Banksia plumosa

Scientific classification
- Kingdom: Plantae
- Clade: Tracheophytes
- Clade: Angiosperms
- Clade: Eudicots
- Order: Proteales
- Family: Proteaceae
- Genus: Banksia
- Subgenus: Banksia subg. Banksia
- Series: Banksia ser. Dryandra
- Species: B. plumosa
- Binomial name: Banksia plumosa (R.Br.) A.R.Mast & K.R.Thiele
- Synonyms: Dryandra plumosa R.Br.; Josephia plumosa (R.Br.) Poir.;

= Banksia plumosa =

- Genus: Banksia
- Species: plumosa
- Authority: (R.Br.) A.R.Mast & K.R.Thiele
- Synonyms: Dryandra plumosa R.Br., Josephia plumosa (R.Br.) Poir.

Species of shrub endemic to Western Australia

Banksia plumosa is a species of shrub that is endemic to Western Australia. It has hairy stems, broadly linear pinnatifid to pinnatipartite leaves with triangular lobes, creamy-yellow flowers in heads of up to eighty, and egg-shaped follicles.

==Description==
Banksia plumosa is a shrub that typically grows to a height of 2.5 m and has hairy stems but does not form a lignotuber. It has broadly linear, pinnatifid to pinnatipartite leaves 80–300 mm long and 7–18 mm wide on a petiole 5–20 mm long, with between twenty-five and forty triangular lobes on each side. Between forty-five and eighty creamy-yellow flowers are borne in often clustered heads with hairy, linear involucral bracts up to 30 mm long at the base of each head. The perianth is 16–20 mm long and the pistil 19–27 mm long and curved downwards. Flowering occurs from January to December, and the follicles are egg-shaped but curved. Only one to three follicles, 10–15 mm long and 7–15 mm wide form in each head.

==Taxonomy and naming==
This species was first formally described in 1810 by Robert Brown who gave it the name Dryandra plumosa and published the description in Transactions of the Linnean Society of London from material collected near Lucky Bay. The specific epithet (plumosa) is from a Latin word meaning "covered with feathers", referring to the bracts.

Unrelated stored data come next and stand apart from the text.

(** ** What the binary64 [_simulate_trade] returns *)

(** For every float quantity, NaN and the infinities included, the call
    raises nothing and writes nothing: the division is guarded by
    [executed_qty == 0] and the indexing by [executed_qty > 0], which an
    empty view never satisfies. *)
Lemma B64_simulate_trade_run quantity is_buy self :
  B64._simulate_trade quantity is_buy self
  = (Ok (B64.report_of is_buy (B64.book_side is_buy (orderbook self))
           (B64.of_Qc (taker_fee_rate self)) quantity), self).
Proof.
  unfold B64._simulate_trade, B64.report_of, Py.bind, Py.gets, Py.ret, Py.lift.
  set (levels := B64.book_side is_buy (orderbook self)).
  destruct levels as [|lv0 rest] eqn:Hlevels; [done|].
  set (w := B64.walk (lv0 :: rest) (B64.walk_init quantity)).
  assert (∃ lv, (if is_buy then Py.index (lv0 :: rest) 0
                 else Py.index (lv0 :: rest) (-1)) = Ok lv
                ∧ (fst <$> (if is_buy then head (lv0 :: rest)
                            else last (lv0 :: rest))) = Some lv.1)
    as (lv & Hindex & Hbest).
  { destruct is_buy.
    - exists lv0. by rewrite index_first.
    - destruct (last (lv0 :: rest)) as [lv|] eqn:Hlast.
      + exists lv. by rewrite (index_last _ _ Hlast).
      + by apply last_None in Hlast. }
  unfold B64.div. rewrite Hindex, Hbest.
  destruct (PrimFloat.eqb (B64.executed_qty w) PrimFloat.zero);
    by destruct (PrimFloat.ltb PrimFloat.zero (B64.executed_qty w)).
Qed.

Lemma B64_book_side_empty is_buy b :
  get_side (consumed_side is_buy) b = ∅ → B64.book_side is_buy b = [].
Proof.
  intros Hempty. unfold B64.book_side.
  pose proof (sorted_view_empty (consumed_side is_buy) b Hempty) as Hview.
  destruct is_buy; simpl in Hview; by rewrite Hview.
Qed.
(** ** One sample: [x / M * 255.0], truncated

    Write [k] for the integer part of [255 * x / M].  When [255 * x / M] is
    not an integer it lies at least [1 / M] away from [k] and from [k + 1],
    more than the two roundings can add up to as long as [M < 2 ^ 43]
    ([floor_window]).  When it is the integer [k], the quotient [x / M] is
    the quotient [k / 255] ([fdiv_ratio]), and the 255 products
    [k / 255 * 255.0] are computed ([scale_table]): each is [k]. *)

Lemma floor_window x M k m2 m3 T G W :
  0 < M -> 384 * M <= T -> 0 < G <= 512 -> 0 < W -> W * G = T ->
  k * M < 255 * x < (k + 1) * M ->
  2 * Z.abs (m2 * M - x * T) <= M ->
  2 * Z.abs (m3 * G - 255 * m2) <= G ->
  k * W <= m3 < (k + 1) * W.
Proof.
  intros HM HT HG HW HWG Hk H2 H3.
  assert (Hlo2 : x * T * 2 - M <= m2 * M * 2 <= x * T * 2 + M) by lia.
  assert (Hlo3 : 255 * m2 * 2 - G <= m3 * G * 2 <= 255 * m2 * 2 + G) by lia.
  (* scale the second estimate by M *)
  assert (H3M : 255 * (m2 * M * 2) - G * M <= m3 * G * M * 2 <= 255 * (m2 * M * 2) + G * M) by nia.
  assert (HkT : (k * M + 1) * T <= 255 * x * T <= ((k + 1) * M - 1) * T) by nia.
  assert (HGM : 0 < G * M <= 512 * M) by nia.
  split.
  - destruct (Z.le_gt_cases (k * W) m3) as [|Hc]; [assumption|exfalso].
    assert (m3 * (G * M) <= (k * W - 1) * (G * M)) by (apply Z.mul_le_mono_nonneg_r; lia).
    assert (k * W * (G * M) = k * M * T) by (rewrite <- HWG; ring).
    nia.
  - destruct (Z.lt_ge_cases m3 ((k + 1) * W)) as [|Hc]; [assumption|exfalso].
    assert ((k + 1) * W * (G * M) <= m3 * (G * M)) by (apply Z.mul_le_mono_nonneg_r; lia).
    assert ((k + 1) * W * (G * M) = (k + 1) * M * T) by (rewrite <- HWG; ring).
    nia.
Qed.

(** The 255 exact cases. *)
Lemma scale_table k : 1 <= k <= 255 -> scale k 255 = Some k.
Proof.
  intros Hk.
  assert (Htab : scale_table_ok = true) by (vm_compute; reflexivity).
  unfold scale_table_ok in Htab. rewrite forallb_forall in Htab.
  specialize (Htab (Z.to_nat k)).
  rewrite Z2Nat.id in Htab by lia.
  assert (Hin : In (Z.to_nat k) (seq 1 255)) by (apply in_seq; lia).
  specialize (Htab Hin).
  destruct (scale k 255) as [r|]; [|discriminate].
  apply Z.eqb_eq in Htab. congruence.
Qed.

Lemma pow2_le_inv a b : 0 <= a -> 0 <= b -> 2 ^ a <= 2 ^ b -> a <= b.
Proof.
  intros Ha Hb H. destruct (Z.le_gt_cases a b); [assumption|].
  assert (2 ^ b < 2 ^ a) by (apply Z.pow_lt_mono_r; lia). lia.
Qed.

In 1996, Alex George described two subspecies of Dryandra plumosa in the journal Nuytsia:
- Dryandra plumosa R.Br. subsp. plumosa;
- Dryandra plumosa subsp. denticulata A.S.George that differs from the autonym in having relatively thin, almost pinnatisect leaves with their edges only slightly, rather than prominently turned downwards, and that is only known from the Stirling Range National Park.

In 2007 Austin Mast and Kevin Thiele transferred all dryandras to the genus Banksia and renamed this species Banksia plumosa and the subspecies plumosa and denticulata respectively. The names of the subspecies are accepted by the Australian Plant Census.

==Distribution and habitat==
Banksia plumosa grows in kwongan, often with mallee eucalypts, between West Mount Barren, Lucky Bay and inland to Chillinup in the Esperance Plains biogeographic region.

==Ecology==
An assessment of the potential impact of climate change on this species found that its range is likely to contract by between 30% and 80% by 2080, depending on the severity of the change.

==Conservation status==
Banksia plumosa and B. plumosa subsp. plumosa are listed as "not threatened" by the Western Australian Government Department of Parks and Wildlife but subsp. denticulata is listed as "Priority Four" meaning that is rare or near threatened.